Ilíada

“Canta-me a cólera – ó deusa! – funesta de Aquiles Pelida,/ causa que foi de os Aquivos sofrerem trabalho sem conta/ e de que baixassem para o Hades as almas de heróis numerosos”

No início do romance A Marca Humana, de Philip Roth, o personagem Coleman Silk (que passou a ter a cara de Anthony Hopkins no filme Revelações) apresenta uma tese heterodoxa a seus alunos da Faculdade Athena, localizada na cidadezinha norte-americana de Ithaca. O velho professor, já adentrado na casa dos 70 – e que acabaria vítima da imbecilidade politicamente correta do fim dos anos 90 –, ensina que a literatura europeia havia nascido de uma briga de dois homens por uma mulher. Referia-se ao épico Ilíada, de Homero. Briseida era o nome da moça, um despojo de guerra disputado por Agamenon, rei dos aqueus, e Aquiles, o guerreiro invencível (a não ser pelo famoso calcanhar), que passará, para o grande público, a ter a cara de Brad Pitt, com a estreia do filme Troia.

Teses atrevidas são sempre atraentes, especialmente quando revelam miudezas humanas em meio a confrontos monumentais. O fato é que a Ilíada é dedicada, em grande parte de seus 14 mil versos, à cólera de Aquiles contra seu rei, que lhe tomou Briseida. Ocorre que Agamenon precisa desesperadamente do súdito para vencer os troianos numa guerra, de resto, iniciada por causa de outra mulher, Helena. Os dois homens valorosos do épico de Homero parecem, às vezes, não mais do que dois turrões, cegos em seu rancor e em sua disputa privada.

Estima-se que Homero tenha vivido por volta do século 9 a.C., mas a sua existência e a autoria (no sentido que temos hoje) da Ilíada e da Odisseia são tão duvidosas quanto a própria Guerra de Troia, no século 13 a.C. As escavações feitas na colina de Hissarlik, na Turquia, onde teria ficado a cidade, nunca foram conclusivas.
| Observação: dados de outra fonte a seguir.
Lemma clean_line_bad_cells_witness :
  row_cmd float_decimal (split_comma (rstrip (nth 0 demo_file_blank "")))
          (nth 1 demo_file_blank "") !! "left_s0" = None
  /\ exists e,
      parse_file float_decimal demo_l_arm demo_r_arm demo_params
                 (Some (nth 0 demo_file_blank "" :: List.tl demo_file_blank))
                 new_trajectory = Err e.
Proof.
  destruct (clean_line_bad_cells float_decimal demo_l_arm demo_r_arm demo_params
              (nth 0 demo_file_blank "") (nth 1 demo_file_blank ""))
    as (_ & Hnone & _ & _ & _ & Hfatal & _).
  split.
  - apply Hnone. intros i c Hk Hc.
    destruct i as [|[|[|[|[|i]]]]]; try discriminate Hk.
    injection Hc as <-. reflexivity.
  - apply (Hfatal (List.tl demo_file_blank)).
    + vm_compute. left. reflexivity.
    + exists "left_s0". split; [vm_compute; left; reflexivity | vm_compute; reflexivity].
Defined.

(** C7 as stated fails: a readable, non-empty recording whose only flaw
    is one blank joint cell does not parse, while the same recording
    with the cell filled in does; and a recording that has every cell
    but no arm joint in its header does not parse either. *)
Lemma parse_file_blank_cell_fatal :
  row_time float_decimal (nth 1 demo_file_blank "") = Some 1
  /\ row_cmd float_decimal demo_names (nth 1 demo_file_blank "") !! "left_s0" = None
  /\ demo_parse demo_file_blank = Err KeyError
  /\ is_ok (demo_parse demo_file) = true
  /\ demo_parse ["time,left_gripper,right_gripper" ++ nl; "0.0,50,50" ++ nl]
     = Err ValueError.
Proof. vm_compute. repeat split; reflexivity. Qed.

(** ** Time stamps of a whole trajectory *)

Lemma map_Some_inj {A} (l l' : list A) :
  List.map Some l = List.map Some l' -> l = l'.
Proof.
  revert l'. induction l as [|x l IH]; intros [|y l'] H; simpl in H;
    try discriminate H; [reflexivity|].
  injection H as -> H. f_equal. apply IH, H.
Qed.

Lemma sorted_le_shift (off : Q) (ts : list Q) :
  StronglySorted Qle ts -> StronglySorted Qle (List.map (fun t => t + off) ts).
Proof.
  induction 1 as [|t ts Hs IH Hall]; simpl; constructor; [assumption|].
  rewrite List.Forall_forall in *. intros u Hu.
  apply in_map_iff in Hu as (v & <- & Hv).
  apply Qplus_le_l, Hall, Hv.
Qed.

Lemma sorted_le_lower (ts : list Q) (b : Q) :
  StronglySorted Qle ts -> b <= List.hd b ts -> Forall (Qle b) ts.
Proof.
  intros Hs Hb. destruct ts as [|t ts]; [constructor|].
  simpl in Hb. inversion Hs as [|? ? _ Hall]; subst.
  constructor; [exact Hb|].
  eapply List.Forall_impl; [|exact Hall].
  intros u Hu. eapply Qle_trans; eassumption.
Qed.

Lemma find_start_offset_nonneg (l_arm r_arm params : gmap string Q)
      (names : list string) (pos : gmap string Q) (off : Q) :
  find_start_offset l_arm r_arm params names pos = Ok off ->
  (forall name, In name names -> is_arm name = true ->
                0 < velocity params name) ->
  0 <= off.
Proof.
  intros Hoff Hvel.
  apply find_start_offset_Ok in Hoff as (ratios & Hmax & HF).
  apply py_max_spec in Hmax as [Hin _].
  destruct (Forall2_In_right _ _ _ off HF Hin)
    as (name & Hname & c & a & _ & _ & _ & ->).
  apply filter_In in Hname as [Hname Harm].
  apply Qle_shift_div_l; [apply Hvel; assumption|].
  rewrite Qmult_0_l. apply Qabs_nonneg.
Qed.

Section WholeTrajectory.

Variable py_float : string -> option Q.
Variable l_arm r_arm : gmap string Q.
Variable params : gmap string Q.

(** X6: when the default velocities of the arm joints are positive and
    the recorded times are sorted and start at or after 0, the start
    offset is not negative and the time stamps of all four trajectories
    never decrease, the initial point at 0 included. *)
Theorem parse_file_times_sorted header line0 rest s' ts :
  parse_file py_float l_arm r_arm params (Some (header :: line0 :: rest))
             new_trajectory = Ok s' ->
  (forall name, In name (split_comma (rstrip header)) -> is_arm name = true ->
                0 < velocity params name) ->
  List.map (row_time py_float) (line0 :: rest) = List.map Some ts ->
  StronglySorted Qle ts ->
  0 <= List.hd 0 ts ->
  0 <= slow_move_offset s'
  /\ StronglySorted Qle (times (l_goal s'))
  /\ StronglySorted Qle (times (r_goal s'))
  /\ StronglySorted Qle (times (l_grip s'))
  /\ StronglySorted Qle (times (r_grip s')).
Proof.
  intros Hp Hvel Hts Hsorted Hfirst.
  apply parse_file_shape in Hp
    as (cl & cr & off & t0 & rds & _ & _ & Hoff & _ & HF & ->).
  rewrite (row_reads_times _ _ _ _ _ _ HF) in Hts. apply map_Some_inj in Hts.
  rewrite <- Hts in *. clear Hts ts.
  pose proof (find_start_offset_nonneg _ _ _ _ _ _ Hoff Hvel) as Hpos.
  unfold times. simpl. rewrite !times_point_at.
  pose proof (sorted_le_shift off _ Hsorted) as Hshift.
  assert (Hlow : Forall (Qle 0) (List.map (fun t => t + off) (List.map rd_time rds))).
  { apply List.Forall_map.
    eapply List.Forall_impl; [|apply (sorted_le_lower _ 0 Hsorted Hfirst)].
    intros t Ht. simpl. rewrite <- (Qplus_0_r 0).
    apply Qplus_le_compat; assumption. }
  split; [exact Hpos|].
  split; [constructor; assumption|]. split; [constructor; assumption|].
  split; assumption.
Qed.

End WholeTrajectory.

Lemma parse_file_times_sorted_witness :
  demo_parse demo_file = Ok demo_session
  /\ 0 <= slow_move_offset demo_session
  /\ StronglySorted Qle (times (l_goal demo_session)).
Proof.
  split; [exact demo_parse_ok|].
  assert (Hvel : forall name, In name (split_comma (rstrip (nth 0 demo_file ""))) ->
                              is_arm name = true -> 0 < velocity demo_params name).
  { intros name _ _. reflexivity. }
  assert (Hts : List.map (row_time float_decimal) (List.tl demo_file)
                = List.map Some [1; 3]).
  { vm_compute. reflexivity. }
  assert (Hs : StronglySorted Qle [1; 3]).
  { repeat constructor; vm_compute; discriminate. }
  assert (H0 : 0 <= List.hd 0 [1; 3]) by (vm_compute; discriminate).
  destruct (parse_file_times_sorted float_decimal demo_l_arm demo_r_arm
              demo_params (nth 0 demo_file "") (nth 1 demo_file "")
              (List.tl (List.tl demo_file)) demo_session [1; 3]
              demo_parse_ok Hvel Hts Hs H0) as (Hpos & Hl & _).
  split; [exact Hpos | exact Hl].
Defined.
Pouco importa. Por trás da lenda, é certo que tenha existido algo. A “verdade” não é o que conta. Muito além da história do cerco a uma cidade por dez anos, estão os valores de uma civilização. Nesse sentido, é mais significativo o fato de que os relatos da Ilíada tenham sido transmitidos oralmente pelos aedos. No conjunto, eles nos dão notícia de um mundo perdido, em que a rinha amorosa, aquela do professor, era veículo de uma cultura, de um ordenamento do mundo, que se estendia além das questões privadas.

Muito já se falou da tragédia do homem moderno. É verdade que o mundo hoje é muito menos cruel do que aquele descrito na Ilíada – basta lembrar da fúria de Aquiles ao arrastar o corpo do troiano Heitor inúmeras vezes ao redor dos muros de Tróia. Mas, se voltamos ao velho Coleman, que teve a vida destruída por se referir a dois alunos negros, que nunca apareciam nas aulas, como “spooks” (“fantasmas”, literalmente, mas também – uma forma pejorativa, em desuso, de designar os negros) ou por namorar uma faxineira 40 anos mais moça, temos a dimensão do amesquinhamento dos confrontos agônicos.

Para Homero e para os gregos, os conflitos individuais eram como que pretextos para o exercício da lealdade, da honra e da coragem, ainda que, aparentemente, se pudesse pôr em risco cidades inteiras por causa de um rabo-de-saia, conforme apontou Silk. Já a tragédia do velho professor é a nossa: a banalidade pode destruir a vida de um homem, e a ética que o condena não é um valor que pode ser generalizado, mas um particularismo que se torna influente.